● DESCRIPTION OF THE TASK: Scan the data below for the string "Elim". Copy every line where it appears.

● THE RECORDS:
(** ** The body *)

Definition body_here (s : string) (P : parser) : Prop :=
  s_ P = s_body_identity ∧ cb_ P = Some call_on_body ∧ has_flag paused P = false ∧
  content_length_ P = strlenZ s + 1 ∧ strlenZ s + 1 < no_content_length.
Definition body_step (c : ascii) (P : parser) : parser :=
  set_content_length (content_length_ P - 1) P.
Lemma identity_step c P :
  s_ P = s_body_identity → 0 < content_length_ P < no_content_length →
  step isRequest (str1 c) c (start P) =
  let P1 := body_step c P in
  if content_length_ P1 =? 0 then Ok (Redo, start (set_s s_complete P1)) else Ok (Break, start P1).
Proof.
  intros Es Hl. rewrite (step_eq isRequest _ _ (start P) _ Es).
  destruct (take_eq (str1 c) (start P) (content_length_ P) eq_refl) as (n & En & Eu & Hn);
    [unfold no_content_length in Hl; lia|cbn; lia|].
  assert (n = 0%nat) as -> by (cbn in Hn; lia).
  rewrite (identity_eq _ (start P) 0 En); [|cbn; lia|cbn; lia]. cbn [start c_P c_p c_begin c_ec].
  by rewrite Eu.
Qed.
Lemma body_step_here c s P :
  body_here (String c s) P →
  step isRequest (str1 c) c (start P) = Ok (Break, start (body_step c P)) ∧
  body_here s (body_step c P).
Proof.
  intros (Es & Hcb & Hp & Hl & Hb). cbn [strlenZ] in Hl, Hb. pose proof (strlenZ_nonneg s).
  assert (content_length_ (body_step c P) = strlenZ s + 1) as Hl' by (cbn; lia). split.
  - rewrite identity_step by (done || lia). cbv zeta. rewrite Hl'.
    by rewrite (proj2 (Z.eqb_neq (strlenZ s + 1) 0)) by lia.
  - repeat split; [done..|lia].
Qed.
Lemma body_chars s P : chars body_step s P = set_content_length (content_length_ P - strlenZ s) P.
Proof.
  revert P; induction s as [|c s IH]; intros P; cbn [chars strlenZ].
  - rewrite Z.sub_0_r. by destruct P.
  - rewrite IH. unfold body_step. cbn [content_length_ set_content_length].
    by replace (content_length_ P - 1 - strlenZ s) with (content_length_ P - (1 + strlenZ s)) by lia.
Qed.
Lemma byte_at_same k c P P1 Q :
  step isRequest (str1 c) c (start P) = step isRequest (str1 c) c (start P1) →
  byte_at isRequest k c P1 Q → byte_at isRequest k c P Q.
Proof.
  intros Es [b H]. exists b. destruct k as [|k]; [done|].
  apply bind_inv in H as (f & z & Ez & H). rewrite (bind_ok _ _ _ f z); [done|].
  cbn [write_loop] in *. rewrite (bind_ok st_get _ (start P) (start P) (start P)) by done.
  rewrite (bind_ok st_get _ (start P1) (start P1) (start P1)) in Ez by done.
  apply bind_inv in Ez as (g & y & Ey & Ez). rewrite <- Es in Ey. by rewrite (bind_ok _ _ _ _ _ Ey).
Qed.
(** The last byte of the body ends the message. *)
Lemma last_byte c P h b d :
  s_ P = s_body_identity → cb_ P = Some call_on_body → content_length_ P = 1 →
  deliver isRequest call_on_body (str1 c) P = Some (after h b d P) →
  ∃ Q, byte_at isRequest 2 c P Q ∧ complete Q = true ∧ derived Q = d.
Proof.
  intros Es Hcb Hl Hd.
  exists (set_s s_restart (set_cb None (after h b d (set_s s_complete (body_step c P))))).
  split; [|done]. apply byte_at_redo with (set_s s_complete (body_step c P)).
  - rewrite identity_step by (done || rewrite Hl; by unfold no_content_length). cbv zeta.
    by replace (content_length_ (body_step c P)) with 0 by (cbn; lia).
  - apply complete_step; [done|]. unfold grown. cbn [cb_ set_s body_step set_content_length].
    rewrite Hcb. by apply (deliver_same isRequest call_on_body _ P).
Qed.
Lemma str_last s : s ≠ EmptyString → ∃ t c, s = t +:+ str1 c.
Proof.
  induction s as [|c s IH]; [done|]. intros _. destruct s as [|c' s'].
  - by exists EmptyString, c.
  - destruct IH as (t & e & E); [done|]. exists (String c t), e. by rewrite str_app_cons, <- E.
Qed.
Lemma reads_body body P h b d :
  s_ P = s_body_identity0 → cb_ P = None → has_flag paused P = false → lefts P →
  content_length_ P = strlenZ body → body ≠ EmptyString → strlenZ body < no_content_length →
  deliver isRequest call_on_body body P = Some (after h b d P) → ends_with body P (m_ d).
Proof.
  intros Es Hcb Hp Hlf Hl Hne Hb Hd.
  set (P1 := set_s s_body_identity (set_cb (Some call_on_body) P)).
  assert (∀ c, step isRequest (str1 c) c (start P) = step isRequest (str1 c) c (start P1)) as Hst.
  { intros c. rewrite (step_eq isRequest _ _ (start P) _ Es), (step_eq isRequest _ _ (start P1) s_body_identity) by done.
    by apply (begin_eq isRequest (str1 c) call_on_body (start P)). }
  destruct body as [|c s]; [done|]. cbn [strlenZ] in Hl, Hb. pose proof (strlenZ_nonneg s).
  destruct (String.eqb_spec s EmptyString) as [->|Hs].
  - destruct (last_byte c P1 h b d) as (Q & Hq & Hc & <-); [done|done|cbn in *; lia| |].
    { by apply (deliver_same isRequest call_on_body _ P). }
    apply ends_byte with 2%nat Q; [by apply byte_at_same with P1|lia|done|done].
  - destruct (str_last s Hs) as (t & e & ->). rewrite strlenZ_app in *. change (strlenZ (str1 e)) with 1 in *.
    pose proof (strlenZ_nonneg t).
    change (String c (t +:+ str1 e)) with (String c t +:+ str1 e) in *.
    destruct (deliver_split _ _ _ _ _ _ Hlf Hd) as (Q & Hq & Hd' & Hlq).
    destruct (deliver_after isRequest _ _ _ _ Hq) as (h1 & b1 & d1 & -> & _).
    set (P2 := body_step c P1).
    assert (content_length_ P2 = strlenZ t + 1) as Hl2 by (cbn; rewrite Hl; lia).
    apply ends_app with (after h1 b1 d1 (chars body_step t P2)).
    + apply (reads_begin isRequest call_on_body body_here body_step) with 2%nat;
        [apply body_step_here| |done|done|done| |lia| |done|].
      * intros ? ? (E & ? & Hp' & _). split; [done|]. unfold complete. by rewrite E.
      * apply begins_break. rewrite Hst, identity_step; [|done|cbn; lia]. cbv zeta. fold P2.
        by rewrite Hl2, (proj2 (Z.eqb_neq (strlenZ t + 1) 0)) by lia.
      * repeat split; [done|done|lia].
      * by apply (deliver_same isRequest call_on_body _ P).
    + rewrite body_chars, Hl2. set (P3 := after h1 b1 d1 _).
      destruct (last_byte e P3 h b d) as (Q & Hq' & Hc & <-); [done|done|cbn; lia| |].
      { apply (deliver_same isRequest call_on_body _ (after h1 b1 d1 P)); [|done].
        rewrite Hd'. by destruct P. }
      by apply ends_byte with 2%nat Q; [|lia|..].
Qed.

(** The blank line and the body. *)
Lemma ends_body P B d body :
  at_line P B → flushed (derived B) = Some d → skip_body_ d = false →
  flags_ B = 0 ∨ flags_ B = contentlength → lefts B →
  content_length_ B = strlenZ body → strlenZ body < no_content_length →
  fits (b_max_ B) (b_left_ B) body = true →
  ends_with (CRLF +:+ body) P (set_m_body (m_body (m_ (headed B d)) +:+ body) (m_ (headed B d))).
Proof.
  intros HP Hd Hsk Hfl Hlf Hl Hno Hfit. destruct (String.eqb_spec body EmptyString) as [->|Hb].
  - rewrite !str_app_nil_r. replace (set_m_body _ _) with (m_ (headed B d)) by by destruct (m_ (headed B d)).
    apply header_end_done; [done..|]. by left.
  - assert (0 < strlenZ body)
      by (destruct body as [|c s]; [done|cbn; pose proof (strlenZ_nonneg s); lia]).
    destruct (header_end_body P B d) as (Q & R & EQ); [done..|lia|lia|].
    apply ends_app with Q; [done|].
    pose proof (blank_eq s_ _ _ EQ (λ _, eq_refl)) as Es'.
    pose proof (blank_eq cb_ _ _ EQ (λ _, eq_refl)) as Ec'.
    pose proof (blank_eq content_length_ _ _ EQ (λ _, eq_refl)) as En'.
    pose proof (blank_eq derived _ _ EQ (λ _, eq_refl)) as Ed'.
    pose proof (blank_eq limits _ _ EQ (λ _, eq_refl)) as Elim.
    apply (reads_body body Q (h_left_ Q) (u64 (b_left_ Q - strlenZ body))
      (set_m_ (set_m_body (m_body (m_ (headed B d)) +:+ body) (m_ (headed B d))) (headed B d))); try done.
    + pose proof (blank_eq (has_flag paused) _ _ EQ (λ _, eq_refl)) as ->.
      unfold has_flag. cbn. by destruct Hfl as [-> | ->].
    + by apply (lefts_limits _ _ Elim).
    + by rewrite En'.
    + unfold deliver, in_body. rewrite Ed'. injection Elim as _ _ -> -> _.
      change (b_left_ _) with (b_left_ B). change (b_max_ _) with (b_max_ B). by rewrite Hfit.
Qed.

(** ** Start lines *)

(** A word: a piece whose characters the switch leaves to it. *)
Section Word.
Context (sw : state) (g : pmf) (ok : ascii → bool).
Context (Hstep : ∀ c P, s_ P = sw → ok c = true →
  step isRequest (str1 c) c (start P) = Ok (Break, start P)).
Context (Hsw : match sw with s_restart | s_closed_complete => False | _ => True end).
Definition word_here (s : string) (P : parser) : Prop :=
  s_ P = sw ∧ cb_ P = Some g ∧ has_flag paused P = false ∧ str_forallb ok s = true.
Lemma reads_word k c s P P1 h b d :
  begins isRequest k c P P1 → (k ≤ 5)%nat → s_ P1 = sw → cb_ P1 = Some g → has_flag paused P1 = false →
  lefts P1 → str_forallb ok (String c s) = true →
  deliver isRequest g (String c s) P1 = Some (after h b d P1) →
  reads isRequest (String c s) P (after h b d P1).
Proof.
  intros Hb Hk Es Hcb Hp Hlf Hok Hd. cbn in Hok. apply andb_true_iff in Hok as [_ Hok].
  rewrite <- (chars_id s P1).
  apply (reads_begin isRequest g word_here (λ _ P, P)) with k; try done.
  - intros c' s' P' (E & ? & ? & Hs). cbn in Hs. apply andb_true_iff in Hs as [Hc Hs].
    split; [by apply Hstep|by repeat split].
  - intros s' P' (E & ? & Hp' & _). split; [done|]. unfold complete. rewrite E. by destruct sw.
Qed.
End Word.

(** The byte that ends a word. *)
Lemma reads_stop c P s :
  step isRequest (str1 c) c (start P) = end_cb isRequest (str1 c) s (start P) →
  has_flag paused P = false →
  match s with s_restart | s_closed_complete => False | _ => True end →
  reads isRequest (str1 c) P (set_s s (set_cb None P)).
Proof.
  intros E Hp Hs. apply reads_break with (set_s s (set_cb None P)); [|done|by apply complete_s].
  rewrite E. apply end_cb_start.
Qed.

End Lines.

Lemma in_header_eq s d P l b :
  h_left_ P = l → b_left_ P = b → strlenZ s ≤ l < 2 ^ 64 →
  in_header s (Some d) P = Some (after (l - strlenZ s) b d P).
Proof.
  intros El <- Hl. pose proof (strlenZ_nonneg s). unfold in_header.
  by rewrite fits_le, El, u64_sub by lia.
Qed.

(** The next byte, for a parser in a known state without a piece under way. *)
Lemma reads_quiet isRequest s c P P1 :
  s_ P = s → (s_ P = s → step isRequest (str1 c) c (start P) = Ok (Break, start P1)) →
  cb_ P1 = None → complete P1 = false → reads isRequest (str1 c) P P1.
Proof.
  intros Es H Hcb Hc. apply reads_break with P1; [by apply H| |done].
  unfold grown. by rewrite Hcb.
Qed.
Ltac quiet_step :=
  let E := fresh in intros E; unfold step;
  change ((getP ≫= ?k) ?x) with (k (c_P x) x); cbn [c_P start]; rewrite E; reflexivity.
Lemma complete_flags s P : flags_ P = 0 → match s with s_restart | s_closed_complete => False | _ => True end →
  complete (set_s s P) = false.
Proof. intros Hf. apply complete_s. unfold has_flag. by rewrite Hf. Qed.
(** The next byte of a text, read in the state [s], leaves [Q]. *)
Ltac quiet_byte s Q :=
  apply reads_seq with Q; [apply (reads_quiet _ s); [done|quiet_step|done|by apply complete_flags]|].

(** ** A message from its header on *)

Section Rest.
Context (isRequest : bool) (P B : parser) (d : parser_v1) (fs : fields) (body : string).
Context (HP : at_line isRequest P B) (Hd : flushed (derived B) = Some d) (Hcl : clean d).
Context (Hsk : skip_body_ d = false) (Hfl : flags_ B = 0).
Context (Es : s_ B = s_header_name0) (Hcb : cb_ B = None).
Context (Hl : 0 ≤ h_left_ B < 2 ^ 64) (Hlb : 0 ≤ b_left_ B < 2 ^ 64).
Context (Hfs : Forall plain_field fs).

Definition version_of : Z := 10 * http_major_ B + http_minor_ B.
(** The message with the fields [gs] and the body. *)
Definition message_with (gs : fields) : message :=
  set_m_body (m_body (m_ d) +:+ body)
    (set_m_version version_of (set_m_fields (m_fields (m_ d) ++ gs) (m_ d))).

(** Without a length: the message of a request ends with its header. *)
Lemma rest_no_length :
  isRequest = true → content_length_ B = no_content_length → body = EmptyString →
  fields_size fs ≤ h_left_ B → 
  ends_with isRequest (write_fields fs +:+ CRLF) P (message_with fs).
Proof.
  intros Hr Hno Hb Hsz.
  destruct (reads_fields isRequest fs P B d) as (P1 & D & R1 & HP1 & HD); try done.
  set (B1 := after (h_left_ B - fields_size fs) (b_left_ B) D B) in *.
  apply ends_app with P1; [done|].
  replace (message_with fs) with (m_ (headed B1 (add_fields fs d))).
  - apply header_end_done; [done|done|done|by left|by right].
  - unfold message_with. rewrite Hb, str_app_nil_r. by destruct d as [? ? ? ? ? []].
Qed.

Definition length_field : string * string := ("Content-Length", to_dec (strlenZ body)).
Lemma rest_length :
  fields_size fs + 14 + strlenZ (to_dec (strlenZ body)) ≤ h_left_ B →
  strlenZ body ≤ length_limit → fits (b_max_ B) (b_left_ B) body = true →
  ends_with isRequest (write_fields (fs ++ [length_field]) +:+ CRLF +:+ body) P
    (message_with (fs ++ [length_field])).
Proof.
  intros Hsz Hlim Hfit. pose proof (strlenZ_nonneg body). pose proof (fields_size_nonneg fs).
  set (v := to_dec (strlenZ body)) in *. pose proof (strlenZ_nonneg v).
  destruct (to_dec_pos (strlenZ body)) as (Hv & Hvd & Hvn); [done|]. fold v in Hv, Hvd, Hvn.
  destruct (reads_fields isRequest fs P B d) as (P1 & D & R1 & HP1 & HD); try done; [lia|].
  set (B1 := after (h_left_ B - fields_size fs) (b_left_ B) D B) in *.
  set (d1 := add_fields fs d) in *.
  assert (h_left_ B1 = h_left_ B - fields_size fs) as El1 by done.
  destruct (reads_field_length isRequest P1 B1 "Content-Length" v d1) as (P2 & R2 & HP2); try done.
  { rewrite El1. lia. } { rewrite El1. change (strlenZ "Content-Length") with 14. lia. }
  { by rewrite Hv. }
  rewrite Hv in HP2. set (B2 := set_content_length _ _) in HP2.
  set (d2 := ins "Content-Length" v d1).
  assert (flushed (derived B2) = Some d2) as HD2 by by apply flushed_pend.
  assert (m_ (headed B2 d2) = set_m_version version_of
    (set_m_fields (m_fields (m_ d) ++ fs ++ [length_field]) (m_ d))) as Em.
  { unfold headed, d2, d1, ins, add_fields, fields_insert, length_field, version_of. fold v.
    cbn -[trim]. by rewrite (trim_digits v Hvd), app_assoc. }
  unfold write_fields. rewrite map_app, str_concat_app. fold (write_fields fs). rewrite !str_app_assoc.
  apply ends_app with P1; [done|].
  change (str_concat (map (λ nv, nv.1 +:+ ": " +:+ nv.2 +:+ CRLF) [length_field])) with
    (("Content-Length" +:+ ": " +:+ v +:+ CRLF) +:+ EmptyString).
  rewrite str_app_nil_r. apply ends_app with P2; [done|].
  assert (strlenZ body < no_content_length) as Hno
    by (pose proof (eq_refl : length_limit <? no_content_length = true); lia).
  replace (message_with _) with (set_m_body (m_body (m_ (headed B2 d2)) +:+ body) (m_ (headed B2 d2)))
    by (rewrite Em; by unfold message_with).
  apply ends_body; try done; [by right|]. split; [|done]. intros _. unfold left2, left1 in B2.
  change (h_left_ _) with (h_left_ B - fields_size fs - 14 - strlenZ v). lia.
Qed.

● RESULT OF THE EXERCISE:
    pose proof (blank_eq limits _ _ EQ (λ _, eq_refl)) as Elim.
    + by apply (lefts_limits _ _ Elim).
    + unfold deliver, in_body. rewrite Ed'. injection Elim as _ _ -> -> _.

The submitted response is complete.